“Konumuzla alakası olmayacak ama, depremden sonra memleketim Van’a, her yerden yardım gelince hem çok şaşırdım hem de çok sevindim” diye söze başladı Vanlı Üniversite öğrencisi. Neredeyse “İyi ki deprem oldu! Yoksa ben, Kürt olmayanların hepsini düşman gibi görmeye başlamıştım!” diye düşündüğüm bile oldu.
Bu sözleri duyunca, yardımlaşma ve paylaşmanın nasıl bir etki yarattığına, bir kez daha şahit oldum. Deprem gibi bir felaketin, paylaşma sayesinde, nasıl bir kardeşlik inşa edebildiğini, nasıl rahmete dönüştüğünü, bir kez daha görmüş oldum.
“Kardeşliğimizi hatırlamak için felâketleri beklemek zorunda değiliz!” diye düşünürken, “Oğlum! Beslenme çantana iki tane çikolata koydum. Birini sen yersin. Diğerini sınıf arkadaşlarından birisine verirsin!” diyen anneyi anlattı bana Samsun’da bir arkadaş. Böylece, yeni bir eğitim yazısının tohumları düştü zihin tarlama.
Muhtaçlığın Ailede ve Çocukta Açtığı Yara!
Evladına ilaç alamayan bir annenin, acıyla inleyen evladının başında çektiği acıyı hiç düşündünüz mü?
“Anne! Ben de teneffüslerde simit alıp yemek istiyorum! Beslenme çantama niçin çikolata koymuyorsun? Her gün aynı şeyleri yemek istemiyorum!” sözüne cevap veremeyen bir annenin yüreğinde yanan yangını, hangi itfaiyeci söndürebilir?

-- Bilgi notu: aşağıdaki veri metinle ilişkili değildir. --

Lemma submission_csv_layout_witness :
  exists rows,
    snd (create_submission "surf" (PredsArray ScenarioCsv.proba)
           Scenario.test_images Scenario.w_empty) =
    mkWorld
      (<[submission_path "surf" :=
           FCsv ["img"; "c0"; "c1"; "c2"; "c3"; "c4"; "c5"; "c6"; "c7"; "c8";
                 "c9"] rows]> (fs Scenario.w_empty))
      (trace Scenario.w_empty) /\
    length rows = length Scenario.test_images /\
    rows !! 1 =
    Some (CStr "t2.jpg"
          :: map (fun c => CNum (nth 1 c 0%float))
               (class_columns (PredsArray ScenarioCsv.proba))).
Proof.
  destruct (proj2 (submission_csv_layout (E := Toy.env) "surf"
                     (PredsArray ScenarioCsv.proba) Scenario.test_images
                     Scenario.w_empty) _ eq_refl)
    as (rows & Hw & Hlen & _ & Hname & _).
  exists rows. split; [exact Hw|]. split; [exact Hlen|].
  apply (Hname 1 "imgs/test" "t2.jpg"); reflexivity.
Defined.

(** C10: [create_submission] unpacks exactly ten per-class columns (for a
    matrix: the rows of its transpose, as many as the matrix has columns), so
    with any other number of classes it raises ValueError and leaves the
    state as it was, writing no CSV; it can only succeed with ten. *)
Theorem create_submission_needs_ten_classes `{E : External}
    featureType preds images w :
  (forall a, preds = PredsArray a ->
     length (class_columns preds) = snd (Np.shape a)) /\
  (forall l, preds = PredsList l -> class_columns preds = l) /\
  (length (class_columns preds) <> 10 ->
   create_submission featureType preds images w = (Raise ValueError, w)) /\
  (forall w',
     create_submission featureType preds images w = (Ok tt, w') ->
     length (class_columns preds) = 10).
Proof.
  split; [intros a ->; apply class_columns_array|].
  split; [by intros l ->|].
  split; [apply create_submission_raise|].
  intros w' H. by eapply create_submission_inv.
Qed.

Lemma create_submission_needs_ten_classes_witness :
  create_submission "surf" (PredsArray ScenarioCsv.proba3)
    Scenario.test_images Scenario.w_empty =
  (Raise ValueError, Scenario.w_empty).
Proof.
  apply (proj1 (proj2 (proj2
           (create_submission_needs_ten_classes (E := Toy.env) "surf"
              (PredsArray ScenarioCsv.proba3) Scenario.test_images
              Scenario.w_empty)))).
  cbn. lia.
Defined.

(** * Further properties of the code *)

(** ** Artifact store: keys and round trips *)

Section StoreMore.
Context `{E : External}.

(** What [get_obj] returns, read off the store. *)
Definition stored (w : World) (train : bool) (kind : string) : Res (option Obj) :=
  match fs w !! artifact_path train kind with
  | None => Ok None
  | Some (FPickle o) => Ok (Some o)
  | Some _ => Raise UnpicklingError
  end.

Lemma get_obj_stored train kind w :
  get_obj train kind w = (stored w train kind, w).
Proof.
  unfold stored.
  destruct (fs w !! artifact_path train kind) as [[o| |]|] eqn:H.
  - by apply get_obj_cached.
  - unfold get_obj. rewrite obj_filename_eq.
    unfold mbind, M_bind, bind, of_option, ret, os_path_exists, pickle_load.
    cbn. rewrite H. rewrite bool_decide_eq_true_2; [|by eexists]. cbn.
    by rewrite H.
  - unfold get_obj. rewrite obj_filename_eq.
    unfold mbind, M_bind, bind, of_option, ret, os_path_exists, pickle_load.
    cbn. rewrite H. rewrite bool_decide_eq_true_2; [|by eexists]. cbn.
    by rewrite H.
  - by apply get_obj_absent.
Qed.

Lemma train_test_paths_differ kind kind' :
  artifact_path true kind <> artifact_path false kind'.
Proof.
  intros H. apply (f_equal (String.get 9)) in H. cbv in H. discriminate H.
Qed.

(** Distinct (split, kind) keys name distinct files. *)
Lemma artifact_path_inj train kind train' kind' :
  artifact_path train kind = artifact_path train' kind' ->
  train = train' /\ kind = kind'.
Proof.
  destruct train, train'; intros H.
  - split; [done|]. unfold artifact_path in H.
    apply (inj (String.append "objects/train/train_")) in H.
    by apply app_inj_r in H.
  - by apply train_test_paths_differ in H.
  - symmetry in H. by apply train_test_paths_differ in H.
  - split; [done|]. unfold artifact_path in H.
    apply (inj (String.append "objects/test/test_")) in H.
    by apply app_inj_r in H.
Qed.

End StoreMore.

(** X1: an artifact saved under a (split, kind) key is what [get_obj] returns
    for that key afterwards, and every other key reads as before: neither
    another kind nor the other split's namespace is disturbed. *)
Theorem save_obj_get_obj `{E : External} train kind o w train' kind' :
  fst (get_obj train kind (snd (save_obj train kind o w))) = Ok (Some o) /\
  ((train', kind') <> (train, kind) ->
   fst (get_obj train' kind' (snd (save_obj train kind o w))) =
   fst (get_obj train' kind' w)).
Proof.
  rewrite save_obj_eq. cbn [snd]. split.
  - rewrite get_obj_stored. unfold stored. cbn [fst fs].
    by rewrite lookup_insert_eq.
  - intros Hne. rewrite !get_obj_stored. unfold stored. cbn [fst fs].
    rewrite lookup_insert_ne; [done|].
    intros [-> ->]%artifact_path_inj. done.
Qed.

Lemma save_obj_get_obj_witness :
  fst (get_obj true "lbps"
         (snd (save_obj true "lbps" Scenario.l0 Scenario.w_empty))) =
  Ok (Some Scenario.l0) /\
  fst (get_obj false "lbps"
         (snd (save_obj true "lbps" Scenario.l0 Scenario.w_empty))) =
  fst (get_obj false "lbps" Scenario.w_empty).
Proof.
  pose proof (save_obj_get_obj (E := Toy.env) true "lbps" Scenario.l0
                Scenario.w_empty false "lbps") as [H1 H2].
  split; [exact H1|]. apply H2. discriminate.
Defined.

(** ** Vocabulary: fitted once, then served from the store *)

(** X2: with no model cached for the split, [get_kmeans] fits exactly one
    model, with the [k] and the descriptors it was given, and persists it
    under the split's key; every later call for that split, whatever its [k]
    and descriptors, returns that same model and neither fits nor writes. *)
Theorem get_kmeans_fits_once `{E : External} k train descriptors w :
  fs w !! artifact_path train "k_means" = None ->
  exists w',
    get_kmeans k train descriptors w =
    (Ok (OKMeans (MiniBatchKMeans_fit k 1000 30 descriptors)), w') /\
    trace w' = trace w ++ [EvFit k descriptors] /\
    fs w' =
    <[artifact_path train "k_means" :=
        FPickle (OKMeans (MiniBatchKMeans_fit k 1000 30 descriptors))]> (fs w) /\
    forall k' descriptors',
      get_kmeans k' train descriptors' w' =
      (Ok (OKMeans (MiniBatchKMeans_fit k 1000 30 descriptors)), w').
Proof.
  intros H. eexists. split.
  { unfold get_kmeans. erewrite bind_ok; [|by apply get_obj_absent].
    unfold emit, mbind, M_bind, bind, ret. rewrite save_obj_eq. reflexivity. }
  cbn [fs trace]. split; [done|]. split; [done|].
  intros k' descriptors'. unfold get_kmeans.
  erewrite bind_ok; last first.
  { apply get_obj_cached. cbn [fs]. by rewrite lookup_insert_eq. }
  reflexivity.
Qed.

Lemma get_kmeans_fits_once_witness :
  exists w',
    get_kmeans (vocabulary_k false) false [[1%float]] Scenario.w_train_vocabulary =
    (Ok (OKMeans (MiniBatchKMeans_fit (vocabulary_k false) 1000 30 [[1%float]])),
     w') /\
    trace w' =
    trace Scenario.w_train_vocabulary ++ [EvFit (vocabulary_k false) [[1%float]]] /\
    fs w' =
    <[artifact_path false "k_means" :=
        FPickle (OKMeans (MiniBatchKMeans_fit (vocabulary_k false) 1000 30
                            [[1%float]]))]> (fs Scenario.w_train_vocabulary) /\
    forall k' descriptors',
      get_kmeans k' false descriptors' w' =
      (Ok (OKMeans (MiniBatchKMeans_fit (vocabulary_k false) 1000 30
                      [[1%float]])), w').
Proof.
  apply (get_kmeans_fits_once (E := Toy.env) (vocabulary_k false) false
           [[1%float]] Scenario.w_train_vocabulary).
  reflexivity.
Defined.

(** ** What a from-scratch run leaves in the store *)

Section ScratchStore.
Context `{E : External}.

Lemma artifact_path_ne train kind kind' :
  kind <> kind' -> artifact_path train kind <> artifact_path train kind'.
Proof. intros Hne H. by apply artifact_path_inj in H as [_ ?]. Qed.

Lemma scratch_world_lookup_k_means train images rows w :
  vocabulary_ready train w ->
  fs (scratch_world train images rows w) !! artifact_path train "k_means" =
  Some (FPickle (OKMeans (chosen_model train w rows))).
Proof.
  intros Hk. unfold scratch_world, after_kmeans, chosen_model,
    vocabulary_ready in *. cbn [fs trace].
  rewrite !lookup_insert_ne by (by apply artifact_path_ne).
  destruct (fs w !! artifact_path train "k_means") as [[[]| |]|] eqn:Hf;
    try done; cbn [fs].
  by rewrite lookup_insert_eq.
Qed.

Lemma scratch_world_ready train images rows w :
  vocabulary_ready train w ->
  vocabulary_ready train (scratch_world train images rows w).
Proof.
  intros Hk. unfold vocabulary_ready at 1.
  rewrite scratch_world_lookup_k_means by done.
  by apply chosen_model_centers.
Qed.

Lemma scratch_world_chosen train images rows rows' w :
  vocabulary_ready train w ->
  chosen_model train (scratch_world train images rows w) rows' =
  chosen_model train w rows.
Proof.
  intros Hk. unfold chosen_model at 1.
  by rewrite scratch_world_lookup_k_means.
Qed.

End ScratchStore.

(** X3: what a from-scratch run returns is what it leaves in the store: read
    back with [get_obj], the four artifacts of the split are the four
    returned matrices, and the split's [k_means] entry is a fitted model. *)
Theorem get_features_persists_results `{E : External} train images w :
  obj_count train w <> 5 ->
  images <> [] ->
  Forall (fun f => is_Some (extract train f)) images ->
  vocabulary_ready train w ->
  exists haralicks lbps labels surf_descriptors w',
    get_features train images w =
    (Ok (haralicks, lbps, labels, surf_descriptors), w') /\
    fst (get_obj train "haralicks" w') = Ok haralicks /\
    fst (get_obj train "lbps" w') = Ok lbps /\
    fst (get_obj train "labels" w') = Ok labels /\
    fst (get_obj train "surfdescriptors" w') = Ok surf_descriptors /\
    exists m, fst (get_obj train "k_means" w') = Ok (Some (OKMeans m)).
Proof.
  intros H5 Hne Hall Hk.
  destruct (proj2 (mapM_is_Some (extract train) images)) as [rows Hrows].
  { eapply Forall_impl; [exact Hall|]. done. }
  do 5 eexists. split; [by apply get_features_scratch|].
  rewrite !get_obj_stored. unfold stored. cbn [fst].
  rewrite scratch_world_lookup_k_means by done.
  unfold scratch_world. cbn [fs].
  rewrite lookup_insert_ne by (by apply artifact_path_ne).
  rewrite lookup_insert_ne by (by apply artifact_path_ne).
  rewrite lookup_insert_eq.
  rewrite lookup_insert_ne by (by apply artifact_path_ne).
  rewrite lookup_insert_eq.
  rewrite lookup_insert_eq.
  rewrite !lookup_insert_ne by (by apply artifact_path_ne).
  rewrite lookup_insert_eq. by eauto 10.
Qed.

Lemma get_features_persists_results_witness :
  exists haralicks lbps labels surf_descriptors w',
    get_features true Scenario.train_images Scenario.w_empty =
    (Ok (haralicks, lbps, labels, surf_descriptors), w') /\
    fst (get_obj true "haralicks" w') = Ok haralicks /\
    fst (get_obj true "lbps" w') = Ok lbps /\
    fst (get_obj true "labels" w') = Ok labels /\
    fst (get_obj true "surfdescriptors" w') = Ok surf_descriptors /\
    exists m, fst (get_obj true "k_means" w') = Ok (Some (OKMeans m)).
Proof.
  apply (get_features_persists_results (E := Toy.env) true
           Scenario.train_images Scenario.w_empty).
  - assert (obj_count true Scenario.w_empty = 0) as -> by reflexivity. lia.
  - discriminate.
  - repeat constructor; eexists; reflexivity.
  - exact I.
Defined.

(** ** The file count of the cache directory *)

Section FileCount.
Context `{E : External}.

(** Whether a path is an [.obj] entry directly under the split's directory. *)
Definition counted (train : bool) (key : string) : bool :=
  match Py.strip_prefix (objects_path train) key with
  | Some name => Py.no_slash name && Py.endswith name ".obj"
  | None => false
  end.

Lemma obj_count_alt train w :
  obj_count train w =
  length (filter (fun kv : string * File => counted train (fst kv) = true)
            (map_to_list (fs w))).
Proof.
  unfold obj_count. induction (map_to_list (fs w)) as [|[key v] l IH]; [done|].
  cbn [omap list_omap fst].
  destruct (Py.strip_prefix (objects_path train) key) as [name|] eqn:Hp.
  - destruct (Py.no_slash name) eqn:Hn.
    + rewrite (filter_cons_True (fun name => Py.no_slash name = true)) by done.
      destruct (Py.endswith name ".obj") eqn:He.
      * rewrite !filter_cons_True; [cbn [length]; by rewrite IH|..].
        -- unfold counted. cbn [fst]. by rewrite Hp, Hn, He.
        -- done.
      * rewrite !filter_cons_False; [done|..].
        -- unfold counted. cbn [fst]. by rewrite Hp, Hn, He.
        -- by rewrite He.
    + rewrite (filter_cons_False (fun name => Py.no_slash name = true))
        by (by rewrite Hn).
      rewrite filter_cons_False; [done|].
      unfold counted. cbn [fst]. by rewrite Hp, Hn.
  - rewrite filter_cons_False; [done|].
    unfold counted. cbn [fst]. by rewrite Hp.
Qed.

Lemma obj_count_insert_absent train (m : gmap string File) key v t t' :
  m !! key = None ->
  obj_count train (mkWorld (<[key := v]> m) t) =
  (if counted train key then 1 else 0) + obj_count train (mkWorld m t').
Proof.
  intros H. rewrite !obj_count_alt. cbn [fs].
  rewrite (map_to_list_insert m key v H).
  destruct (counted train key) eqn:Hc.
  - by rewrite filter_cons_True.
  - rewrite filter_cons_False; [done|]. cbn [fst]. by rewrite Hc.
Qed.

Lemma obj_count_insert_present train (m : gmap string File) key v v0 t t' :
  m !! key = Some v0 ->
  obj_count train (mkWorld (<[key := v]> m) t) = obj_count train (mkWorld m t').
Proof.
  intros H.
  rewrite <-(insert_delete_eq m key v).
  rewrite <-(insert_id m key v0 H) at 2.
  rewrite <-(insert_delete_eq m key v0).
  rewrite (obj_count_insert_absent train (delete key m) key v t t')
    by apply lookup_delete_eq.
  by rewrite (obj_count_insert_absent train (delete key m) key v0 t' t')
    by apply lookup_delete_eq.
Qed.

Bir de bu sıkıntıların içinde büyüyen bir çocuk, okul sıralarında, arkadaşlarının yediği yiyeceklerin kokusu arasında kalıyorsa her gün, yiyemediklerini her gün yiyenlere karşı nasıl bir duygu besler?
Okul Sıraları Bir Fırsattır!
Okul sıraları, kardeşlik tohumları ekmek için de düşmanlık tohumları ekmek için de müsaittir. Her ırktan, farklı imkânlar ve çevrelerde büyüyen çocukların, aynı havayı soluduğu yerlerden birisidir, okul sıraları.
Okulda aynı sınıfı paylaşırken, kardeşçe geçinebilen çocuklar, okuldan sonra birbirine giriyorsalar, o sıralarda geçirdikleri yıllarda, kardeşlik tohumlarını sağlam ekememişiz demektir.
Bir oda büyüklüğündeki sınıflarda, kardeşçe yaşayan çocuklar, binlerce km alana sahip ülkede, kardeşçe yaşayamıyorlarsa, kardeşlik tohumları ekme fırsatını iyi değerlendirememişiz demektir.
Beslenme Çantaları, Kardeşliğimizi de Beslesin.
İlköğretim okullarının birinci kademesinde yüz binlerce çocuk okuyor. Anneler her sabah çocuklarına “beslenme çantası” hazırlıyor. Bu beslenme çantaları, kardeşlik tohumu ekmek için önemli bir fırsat olarak değerlendirilmeli.
Evladınızın egosunu beslemek istiyorsanız, beslenme çantasına sadece onun için yiyecek koyun. Evladınızın insanlığını beslemek istiyorsanız, sınıf arkadaşları için de beslenme çantasına bir şeyler koyun.
Kemal Sayar “Kendini tavaf eden hacı!” diye tarif ediyor egosu şişmiş, kendini beğenmiş, şımarık insan tipini. Sadece kendisi için yaşamaya alışan çocuklar, egolarını şişirdikçe kendileri de şişiyor.
Bencillik, insan egosunu büyütür. Paylaşmak, insan-lığımızı büyütmek ve beslemek için çok büyük bir fırsattır. Ne kadar erken başlarsa çocuklar paylaşmaya, o kadar çabuk alışırlar.
Yedirdikçe evladınız büyür.
Paylaştıkça insanlığımız büyüyecek.
İnsanlığını kaybetmiş bir toplumda, siz de evladınız da mutlu olamaz.